The publication of How Poems Work has been made possible by the generous support of the Warden and Fellows of New College, Oxford through the New College Ludwig Humanities Research Fund.
Readers of poetry are often told to leave poems alone - to learn them by heart or to enjoy how they sound and leave it at that. This is all very well, except for those readers who have to study poetry at school or university. Or other readers who don't yet enjoy poems because they are daunted by their seemingly impenetrable meanings or inaccessible techniques.
In this annotated anthology, Robert Gullifer and Matthew Jenkinson demystify poetry while showing that there are many good reasons to pick poems apart. From Beowulf to the Iraq War, a millennium of poetry is presented to give readers a sense of how poems have evolved since we first started writing them down.
Historical backgrounds, meanings, techniques and effects are explained and analysed clearly and logically to help readers understand what poets have been trying to say to us across the centuries. At the same time, major themes that have recurred in poetry are highlighted, so general readers, teachers and students can navigate the poems as they wish: by time period, by technique, or by theme.
This book has been designed so it is useful to anyone interested in learning about or teaching poetry, as well as those revisiting poems and poets they may have already encountered. Those poems and poets have been carefully selected to ensure that How Poems Work covers much of the existing poetic canon while broadening it to include diverse historically important poets who have been previously overlooked, or to include less well-known poems by already canonical poets.

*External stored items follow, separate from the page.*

(** A container that satisfies none of the three steps leaves the self id
    unknown. *)
Lemma flexContainerStep_miss (W : World) (container : Container) :
  flexCandidate W container = false -> flexContainerStep W "" container = "".
Proof.
  unfold flexCandidate, flexContainerStep.
  intros [[Himg Hnames]%orb_false_elim Hlabels]%orb_false_elim.
  cbv zeta. rewrite Himg. simpl.
  rewrite (fold_keep _ (Names container)); simpl.
  - apply fold_keep. intros s [k v] Hin. simpl.
    destruct (String.eqb k "io.kubernetes.container.name") eqn:Hk; [|reflexivity].
    destruct (Contains v (load_IntegrationNameShort W)) eqn:Hv; [|reflexivity].
    assert (Hex : existsb (fun kv => String.eqb kv.1 "io.kubernetes.container.name"
                             && Contains kv.2 (load_IntegrationNameShort W))
                    (Labels container) = true).
    { apply existsb_exists. exists (k, v). simpl. by rewrite Hk, Hv. }
    congruence.
  - intros s n Hin.
    destruct (Contains (TrimPrefix n "/") (load_IntegrationNameShort W)) eqn:Hn;
      [|reflexivity].
    assert (Hex : existsb (fun containerName =>
                             Contains (TrimPrefix containerName "/")
                                      (load_IntegrationNameShort W))
                    (Names container) = true).
    { apply existsb_exists. exists n. by rewrite Hn. }
    congruence.
Qed.


Lemma fold_flex_known (W : World) (containers : list Container) (id : string) :
  id <> "" -> fold_left (flexContainerStep W) containers id = id.
Proof.
  revert id. induction containers as [|c containers IH]; simpl; [reflexivity|].
  intros id Hid. rewrite (flexContainerStep_known W id c Hid). by apply IH.
Qed.





(** ** Substitution keeps the other placeholders *)






Section ReplaceKeeps.

(** [old] and [pat] start with the byte [d], which occurs nowhere else in
    them, and [old] is not a prefix of a text that starts with [pat]. *)
Variables (d : ascii) (old' pat' new : string).
Hypothesis Hold : hasByte d old' = false.
Hypothesis Hpat : hasByte d pat' = false.
Hypothesis Hdiff : forall b, HasPrefix (String d pat' +:+ b) (String d old') = false.






End ReplaceKeeps.


(** ** addDynamicConfig emits complete configurations only *)

Lemma hasPlaceholder_false (text : string) :
  hasPlaceholder text = false ->
  Contains text "${auto:host}" = false /\ Contains text "${auto:ip}" = false
  /\ Contains text "${auto:port}" = false.
Proof.
  unfold hasPlaceholder. intros [[H1 H2]%orb_false_elim H3]%orb_false_elim. auto.
Qed.

(** One template appends at most one configuration, and only from a text
    without placeholder. *)
Lemma addDynamicConfigFor_emits (W : World) (containerYml : load_Config)
    (dc : DiscoveryConfigs) (ymls ymls' : list load_Config) (c : Container)
    (insp : ContainerJSON) (key path : string) :
  addDynamicConfigFor W containerYml dc ymls c insp key path = Ok ymls' ->
  ymls' = ymls
  \/ exists y, ymls' = ymls ++ [y]
               /\ emittedFrom W [containerYml] dc c insp key path y.
Proof.
  unfold addDynamicConfigFor.
  destruct (String.eqb (FileName containerYml) (configNameOf dc key));
    [|intros [= <-]; by left].
  destruct (ioutil_ReadFile W (path +:+ FileName containerYml)) as [template|] eqn:Hread;
    [|intros [= <-]; by left].
  destruct (substitute W dc key c insp template) as [[[text ip] port]|] eqn:Hsub;
    [simpl|discriminate].
  unfold emit. destruct (hasPlaceholder text) eqn:Hph; [intros [= <-]; by left|].
  destruct (processor_ReadYML W text) as [yml|] eqn:Hyml; [|intros [= <-]; by left].
  destruct (decorate yml c) as [y|] eqn:Hdec; [simpl|discriminate].
  intros [= <-]. right. exists y. split; [reflexivity|].
  destruct (hasPlaceholder_false _ Hph) as (H1 & H2 & H3).
  exists containerYml, template, text, ip, port, yml.
  repeat split; try assumption. by left.
Qed.

Lemma emittedFrom_weaken (W : World) (l1 l2 : list load_Config) (dc : DiscoveryConfigs)
    (c : Container) (insp : ContainerJSON) (key path : string) (y : load_Config) :
  (forall t, In t l1 -> In t l2) ->
  emittedFrom W l1 dc c insp key path y -> emittedFrom W l2 dc c insp key path y.
Proof.
  intros Hsub (t & template & text & ip & port & yml & Hin & H).
  exists t, template, text, ip, port, yml. split; [by apply Hsub|exact H].
Qed.
(** [initSingleLookup(opts)(key)]. *)
Definition initSingleLookup (opts : option lookupOpts) (key : string)
  : Result jsval :=
  let o := default defLookupOpts opts in
  let defaultValue := defaultValue_or_null o in
  let asBuffer := default false (asBuffer o) in
  match index_get key asBuffer with
  | Ok v => Ok v
  | Throw error => if notFound error then Ok defaultValue else Throw error
  end.




(** [initLookupByKeys(opts)(keys)].  [runConcurrent.map] settles like
    [Promise.all]: the values in the order of the keys, or the first
    rejection; the lookups here are taken in the order of the keys. *)
Definition initLookupByKeys (opts : option lookupOpts) (keys : keysArg)
  : Result (list (string * jsval)) :=
  let o := default defLookupOpts opts in
  let concurrency := default 5 (concurrency o) in
  let defaultValue := defaultValue_or_null o in
  let asBuffer := default false (asBuffer o) in
  let singleLookup :=
    initSingleLookup
      (Some {| defaultValue := Some defaultValue; asBuffer := Some asBuffer;
               concurrency := None |}) in
  bind
    (match keys with
     | OneKey key => bind (singleLookup key) (fun v => Ok [(key, v)])
     | ManyKeys keys =>
         mapM (fun key => bind (singleLookup key) (fun v => Ok (key, v))) keys
     end)
    (fun entries => Ok (map_of_entries entries)).

(** The value a lookup of [key] settles with, when it does. *)
Definition lookup_value (o : lookupOpts) (key : string) : jsval :=
  match index_get key (default false (asBuffer o)) with
  | Ok v => v
  | Throw _ => defaultValue_or_null o
  end.

Lemma initSingleLookup_Ok opts key v :
  initSingleLookup opts key = Ok v ->
  v = lookup_value (default defLookupOpts opts) key /\
  forall e, index_get key (default false (asBuffer (default defLookupOpts opts))) = Throw e ->
            notFound e = true.
Proof.
  unfold initSingleLookup, lookup_value.
  destruct (index_get key _) as [w|e]; [intros [= ->]; split; [reflexivity|discriminate]|].
  destruct (notFound e) eqn:E; [|discriminate].
  intros [= <-]. split; [reflexivity|]. intros e' [= <-]. exact E.
Qed.

Lemma initSingleLookup_Throw opts key e :
  initSingleLookup opts key = Throw e ->
  index_get key (default false (asBuffer (default defLookupOpts opts))) = Throw e /\
  notFound e = false.
Proof.
  unfold initSingleLookup.
  destruct (index_get key _) as [w|e']; [discriminate|].
  destruct (notFound e') eqn:E; [discriminate|].
  intros [= ->]. split; [reflexivity|exact E].
Qed.

Lemma initLookupByKeys_OneKey opts key :
  initLookupByKeys opts (OneKey key) = initLookupByKeys opts (ManyKeys [key]).
Proof.
  unfold initLookupByKeys. cbn.
  destruct (initSingleLookup _ key); reflexivity.
Qed.

End Lookups.
(** *** Discovery *)

Lemma usb_find_eq (d : D) tr :
  (call (EvFind 0x0483 0xDF11) (usb_core_find usb 0x0483 0xDF11)
        (mkWorld d tr) : outcome (find_result Dev) * World Dev D)
  = let '(r, d') := usb_core_find usb 0x0483 0xDF11 d in
    (match r return outcome (find_result Dev) with
     | inl e => Raise e
     | inr a => Ok a
     end,
     mkWorld d' (tr ++ [EvFind 0x0483 0xDF11])).
Proof.
  unfold call. simpl.
  destruct (usb_core_find usb 0x0483 0xDF11 d) as [[e|a] d']; reflexivity.
Qed.

(** C7: when the enumeration, with no serial asked for, yields more than
    one device, [find] raises NonUniqueDeviceError out of its first
    attempt: the trace gains that one enumeration and nothing else, no
    sleep and no second enumeration. *)
Theorem find_fails_at_once_when_not_unique :
  forall (attempts altsetting : Z) (l : list Dev) (d d' : D)
         (tr : list (event Dev)),
    0 < attempts ->
    usb_core_find usb 0x0483 0xDF11 d = (inr (FoundMany l), d') ->
    (1 < List.length l)%nat ->
    find usb None attempts None altsetting (mkWorld d tr)
    = (Raise NonUniqueDeviceError,
       mkWorld d' (tr ++ [EvFind 0x0483 0xDF11])).
Proof.
  intros attempts altsetting l d d' tr Hatt Hfind Hlen.
  unfold find.
  destruct (Z.to_nat attempts) as [|n] eqn:En; [lia|].
  cbn [find_loop]. unfold DFUDevice_find, select_device.
  unfold bind at 1. unfold bind at 1.
  rewrite usb_find_eq, Hfind. cbn iota beta.
  unfold bind at 1. cbn [ret].
  destruct (Z.ltb_spec 1 (Z.of_nat (List.length l))) as [_|Hge]; [|lia].
  reflexivity.
Qed.
Definition console_error (e : Exn) : Async unit := ConsoleError e (Ret tt).

(** [await p] for the promise a settled value stands for. *)
Definition await {A : Type} (p : Settled A) : Async A :=
  match p with
  | Resolve v => ret v
  | Reject e => raise e
  end.

(** Modelled from the spec: [generateHuggingImage(child, adult)] is imported
    from [./services/geminiService], which is not among the sources; the
    spec's Generation Client takes the two images, child first, issues one
    request, and resolves with an image reference or rejects. *)
Definition generateHuggingImage (child adult : ImageData) : Async jsstring :=
  AwaitGenerate child adult await.

(** ** [fileToBase64]

    [reader.readAsDataURL(file)] starts the read; [onload] settles the
    promise through [fileToBase64_onload], [onerror] rejects it with the
    event. *)
Definition fileToBase64_settled (outcome : ReadOutcome) : Settled ImageData :=
  match outcome with
  | Loaded result => fileToBase64_onload result
  | ReadFailed => Reject ReaderErrorEvent
  end.

Definition fileToBase64 (file : File) : Async ImageData :=
  AwaitRead file (fun outcome => await (fileToBase64_settled outcome)).

(** ** [handleFileChange] and [ImageUploader]'s [handleInputChange] *)

Definition handleFileChange (setter : Dispatch (option File))
  (previewSetter : Dispatch (option jsstring))
  (createObjectURL : File -> jsstring) (file : File)
  : AppState -> AppState :=
  fun s => previewSetter (Some (createObjectURL file)) (setter (Some file) s).

(** [event.target.files] is a [FileList] or [null]; the callback runs only
    when the list has a first element. *)
Definition handleInputChange (onFileChange : File -> AppState -> AppState)
  (files : option (list File)) : AppState -> AppState :=
  match files with
  | Some (file :: _) => onFileChange file
  | _ => fun s => s
  end.

(** ** [handleGenerateClick] *)

Definition missing_photos_message : jsstring :=
  str "Please upload both photos before generating.".
Definition generation_failed_message : jsstring :=
  str "Failed to generate the image. Please try again.".

(** The closure is rebuilt whenever [childPhoto] or [adultPhoto] changes
    (the dependency list of [useCallback]), so the two arguments are the
    photos of the state current at the call. *)
Definition handleGenerateClick (childPhoto adultPhoto : option File)
  : Async unit :=
  match childPhoto, adultPhoto with
  | Some childPhoto, Some adultPhoto =>
      call setIsLoading true ;;
      call setError None ;;
      call setGeneratedImage None ;;
      try_catch_finally
        (childPhotoData <- fileToBase64 childPhoto ;;
         adultPhotoData <- fileToBase64 adultPhoto ;;
         imageUrl <- generateHuggingImage childPhotoData adultPhotoData ;;
         call setGeneratedImage (Some imageUrl))
        (fun e =>
           console_error e ;;
           call setError (Some generation_failed_message))
        (call setIsLoading false)
  | _, _ =>
      call setError (Some missing_photos_message)
  end.
(** * oss-data-analyst: SQL validation and database-error classification

    Shallow embedding of [src/lib/sql/validate.ts] (normalizeSQLiteQuotes,
    syntaxScan, semanticCheck) and of [lib/execute/errors.ts]
    (isColumnNotFound, isQuoteSyntaxError), with the properties the
    specification states about them.

    A JavaScript string is a sequence of UTF-16 code units.  The embedding
    covers the code units 0..255 (ASCII and Latin-1), one [ascii] per code
    unit; a string is a [list ascii].  White space, case mapping and the
    regular expressions of the source are written out for that range. *)

From Stdlib Require Import List Ascii String Bool Arith Lia.
Import ListNotations.

(** [length] below is always the length of a list. *)
Local Abbreviation length := List.length.

(* ================================================================== *)
(** * JavaScript primitives used by the source *)
(* ================================================================== *)

Module Js.

Definition jsstring : Type := list ascii.

(** String literals of the source, written as Rocq strings. *)
Definition str (s : string) : jsstring := list_ascii_of_string s.
Arguments str s%_string.

Definition code (c : ascii) : nat := nat_of_ascii c.

Definition between (lo hi : nat) (c : ascii) : bool :=
  (lo <=? code c) && (code c <=? hi).

(** The double quote, code unit 34. *)
Definition dquote : ascii := Ascii false true false false false true false false.
(** The single quote, code unit 39. *)
Definition squote : ascii := "'"%char.
(** The backslash, code unit 92. *)
Definition backslash : ascii := "\"%char.

(** [===] on strings. *)
Fixpoint streq (a b : jsstring) : bool :=
  match a, b with
  | [], [] => true
  | x :: a', y :: b' => Ascii.eqb x y && streq a' b'
  | _, _ => false
  end.

(** White space and line terminators (what [trim] removes and [\s] matches):
    TAB, LF, VT, FF, CR, SPACE and NO-BREAK SPACE. *)
Definition isWhiteSpace (c : ascii) : bool :=
  between 9 13 c || (code c =? 32) || (code c =? 160).

(** Line terminators, which [.] does not match: LF and CR. *)
Definition isLineTerminator (c : ascii) : bool :=
  (code c =? 10) || (code c =? 13).

Definition isAsciiUpper (c : ascii) : bool := between 65 90 c.
Definition isAsciiLower (c : ascii) : bool := between 97 122 c.
Definition isDigit (c : ascii) : bool := between 48 57 c.

(** Latin-1 letters with a lower-case (resp. upper-case) partner 32 places
    away: A..Z and U+00C0..U+00DE without the multiplication sign U+00D7;
    a..z and U+00E0..U+00FE without the division sign U+00F7. *)
Definition hasLower (c : ascii) : bool :=
  isAsciiUpper c || (between 192 222 c && negb (code c =? 215)).
Definition hasUpper (c : ascii) : bool :=
  isAsciiLower c || (between 224 254 c && negb (code c =? 247)).

Definition toLowerCaseChar (c : ascii) : ascii :=
  if hasLower c then ascii_of_nat (code c + 32) else c.

(** [s.toLowerCase()]. *)
Definition toLowerCase (s : jsstring) : jsstring := map toLowerCaseChar s.

(** [c === c.toUpperCase()] for a one-character string [c]: false for the
    letters with an upper-case partner, and for the three Latin-1 letters
    whose upper case leaves the range or is two letters long: MICRO SIGN
    (181), SHARP S (223) and Y WITH DIAERESIS (255). *)
Definition upperCaseFixed (c : ascii) : bool :=
  negb (hasUpper c || (code c =? 181) || (code c =? 223) || (code c =? 255)).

From Dryden to Larkin, this wonderful anthology features not just some of the finest poems ever written, but also insightful ways of thinking critically about them. This book would be an excellent accompaniment to any serious student of literature or indeed anyone who simply loves poetry.” -- Carl Hendrick, Wellington College
Anthologies of poetry often expect so much of their reader and a lot of the poems' meanings can be missed. This book is different. The annotations give all readers a way in; unlocking the secrets of the poems by offering insightful commentary of context, language use, and effects. This is a must-have for anyone teaching or studying poetry; but what's even more exciting about this book, is it's for anyone who wants to enjoy great works of poetry, whilst being helped to understand it a little better. -- Claire Hill, Head of English and Media Studies, Dover Grammar School for Girls
'How Poems Work' is an excellent tool for English teachers looking to enrich and improve curriculum content, explore the richness and beauty of English literature and develop the understanding of complex concepts and forms relating to poetry in the classroom. The book's key strength, for me, is its structure. Each poem includes a meticulously researched section on the background to the poet followed by an exploration of the poem's form and literary devices. A great starting point for teaching. Furthermore, the authors have done something incredibly useful for teachers: they have made connections between poems on several levels. They have linked poems together by poetic device, theme or form. Explore how various poets use metaphor differently. Explore how the sonnet of form varies over time. Explore how the different types of people view the same issue. An intelligent and insightful journey over time through the medium of poetry and a very useful tool for the classroom. -- Chris Curtis, Head of English
‘Poetry has the potential to move us, challenge us and enrich our lives - it is the most fascinating of art forms. Yet for many, it remains a mystery, dense and challenging to get to the heart of. This fascinating book is an essential read for those who want to begin a journey in poetry, or poetry lovers who want to have their understanding of their favourite poems further developed. By walking us through the canon of wonderfully selected poetry, the authors provide a road map for how poetry has evolved over time. Each poem is explored in detail; the authors passion for the poems they unpick is clear to any reader. I finished 'How Poems Work' informed, challenged and inspired - highly recommended!’ — Jamie Thom, English teacher, author of Slow Teaching and host of the Tes English podcast
As an English teacher, I've been teaching poetry for almost twenty years now. If I'd had this book I would have been a much more confident practitioner. First of all, the breadth of poetry included is astonishing for a text like this: from Chaucer to MacNeice, Spenser to Larkin, you could throw it in the air, let it fall and it d be open at one of the greatest poems in the English language. However, it's the follow up textual analysis which I think is most useful to the prospective reader, be it a teacher or one who merely enjoys poetry. Succinct yet focused, the writers lead us through the main language techniques used in each poem, walking the reader through each explanation with clarity and precision. I think it may be finding a permanent on my desk. -- Kenny Pieper, English teacher, author
About the Author
Matthew Jenkinson holds a doctorate in cultural history from Merton College, Oxford. He is Deputy Head Academic of New College School, Oxford, and is the author of several articles and books, including Charles I's Killers in America and Culture and Politics at the Court of Charles II. He is also editor of the Hour-Long Shakespeare series and a Fellow of the Royal Historical Society.
Robert Gullifer read English at St Catharine's College Cambridge, where he was also a Choral Scholar, and did his PGCE at the Oxford University education department. He has taught English at both senior and prep schools, was Chair of the OCR General Qualifications Panel for English, and was appointed Headmaster of New College in 2008. Asides from education and his particluar interest in 18th century English literature, he is still a keen musician and also enjoys to travel.